Enter the African Pangolin Working Group and its covert operations. Their sting teams, masquerading as buyers, intercept shipments before creatures vanish into the black market. Rehabilitation camps become sanctuaries of second chances, where every healed wound signals resistance against wholesale erasure. Beyond rescuing individuals, these efforts serve as a litmus test for ecosystem resilience: pangolins react sharply to shifts in insect populations, land use and predator presence. Their fate mirrors the health of entire landscapes. In watching Kulu adapt to a reclaimed wild, the film poses a wider question: can we restore the balance that kept these “ghosts” among us for tens of millions of years?
Storm and Sanctuary
The film opens under a roiling sky, lightning fracturing the darkness as raindrops patter against Kulu’s newly polished scales. This sequence evokes folklore of pangolins as cloud‑callers, creatures whose rattling armor summons thunder—a primal motif underscored by deep, resonant chords.

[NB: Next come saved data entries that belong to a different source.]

Lemma pinned_generation_never_redirected_witness :
  let t' := run_calls (run_calls new (take 5 witness_calls)) (drop 5 witness_calls) in
  msgrcv_pinned t' (mkPin 1 0 1) 9 100 0 i64_max 0 50 10 10 = (t', Err EIDRM).
Proof.
  apply (pinned_generation_never_redirected (run_calls new (take 5 witness_calls)) (mkPin 1 0 1)
    (drop 5 witness_calls)).
  - apply run_calls_ok; [|apply table_ok_new]. intros c Hc. apply ipc_witness_calls_ok. simpl in *. tauto.
  - intros c Hc. apply ipc_witness_calls_ok. simpl in *. tauto.
  - vm_compute. reflexivity.
  - vm_compute. discriminate.
Defined.

(** ** Receiving *)

(** The messages a receive may take. *)
Definition matches (msgtype : Z) (except : bool) (m : MsgEntry) : bool :=
  if msgtype =? 0 then true
  else if 0 <? msgtype then (if except then negb (mtype m =? msgtype) else mtype m =? msgtype)
  else mtype m <=? Z.min (Z.abs msgtype) i64_max.

Lemma select_message_position ms msgtype except :
  select_message ms msgtype except = position (matches msgtype except) ms.
Proof.
  unfold select_message, matches. destruct (msgtype =? 0); [by destruct ms|].
  destruct (0 <? msgtype); [by destruct except|done].
Qed.

(** Receive. When the caller may read, a receive takes the first queued
    message that matches the requested type: with none it is ENOMSG under
    IPC_NOWAIT and EAGAIN otherwise, with one whose type does not fit the
    caller it is EOVERFLOW, with one too large it is E2BIG unless MSG_NOERROR
    truncates the copy, and no error consumes anything; on success exactly
    that message leaves the queue. *)
Theorem msgrcv_takes_first_match q now mx mt mo fl r u g :
  ipc_has_perm u g (uid q) (gid q) (mode q) IPC_R = true ->
  let ms := messages (body q) in
  let wanted := matches mt (has_flag fl MSG_EXCEPT) in
  let out := msgrcv_queue q now mx mt mo fl r u g in
  (existsb wanted ms = false ->
     out = (q, Err (if has_flag fl IPC_NOWAIT then ENOMSG else EAGAIN)))
  /\ forall l1 m l2, ms = l1 ++ m :: l2 -> existsb wanted l1 = false -> wanted m = true ->
     if mo <? mtype m then out = (q, Err EOVERFLOW)
     else if (mx <? lenZ (mdata m)) && negb (has_flag fl MSG_NOERROR) then out = (q, Err E2BIG)
     else messages (body (fst out)) = l1 ++ l2
       /\ snd out = Ok (mkMsg (mtype m) (take (Z.to_nat (Z.min (lenZ (mdata m)) mx)) (mdata m))).
Proof.
  intros Hperm ms wanted out.
  assert (forall l, existsb wanted l = false -> forall x, In x l -> wanted x = false) as Hex.
  { intros l Hl x Hx. destruct (wanted x) eqn:E; [|done].
    apply not_true_iff_false in Hl. destruct Hl. apply existsb_exists. eauto. }
  unfold out, msgrcv_queue, ipc_check_perm. rewrite Hperm, select_message_position. fold wanted ms. split.
  - intros Hnone. by rewrite (proj2 (position_None wanted ms)) by (by apply Hex).
  - intros l1 m l2 E Hl1 Hm.
    assert (position wanted ms = Some (length l1)) as ->.
    { rewrite E. clear E. induction l1 as [|x l1 IH]; simpl in *; [by rewrite Hm|].
      apply orb_false_iff in Hl1 as [-> Hl1]. by rewrite IH. }
    cbn [mbind option_bind]. rewrite E, (list_lookup_middle l1 l2 m (length l1)) by done.
    cbn [mbind option_bind]. destruct (mo <? mtype m); [done|]. destruct (_ && _); [done|]. simpl.
    split; [|done]. unfold remove_at.
    by rewrite take_app_length, drop_app_ge, Nat.sub_succ_l, Nat.sub_diag by lia.
Qed.

Definition witness_queue : MsgQueue :=
  mkObject 7 0 1 0 false 432 10 10 10 10 0 0
    (mkMsgBody MSGMNB [mkMsg 3 [1; 2]; mkMsg 4 [5]; mkMsg 3 [6]] 4 0 0 0 0).

Lemma msgrcv_takes_first_match_witness :
  messages (body (fst (msgrcv_queue witness_queue 0 8 4 i64_max 0 1 10 10)))
    = [mkMsg 3 [1; 2]] ++ [mkMsg 3 [6]]
  /\ snd (msgrcv_queue witness_queue 0 8 4 i64_max 0 1 10 10) = Ok (mkMsg 4 [5]).
Proof.
  apply (proj2 (msgrcv_takes_first_match witness_queue 0 8 4 i64_max 0 1 10 10
    ltac:(reflexivity)) [mkMsg 3 [1; 2]] (mkMsg 4 [5]) [mkMsg 3 [6]]); reflexivity.
Defined.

Next, the narrative shifts to a covert operation spearheaded by Professor Ray Jansen. Under flickering lamplight, wildlife detectives disentangle a young pangolin—named Gijima, or “run” in Zulu—from illicit crates. In the sterile confines of a Johannesburg veterinary ward, close‑up shots capture trembling limbs and tentative breaths, each frame offering stark evidence of the creature’s fragility.
With dawn comes the daily regimen. At 4 a.m., Gareth Thomas emerges, radio tracker in hand, to guide the undernourished pangolin toward termite nests. The camera lingers on the slow unfurling of a foot‑long tongue as it probes through soil, ant larvae erupting like tiny pearls.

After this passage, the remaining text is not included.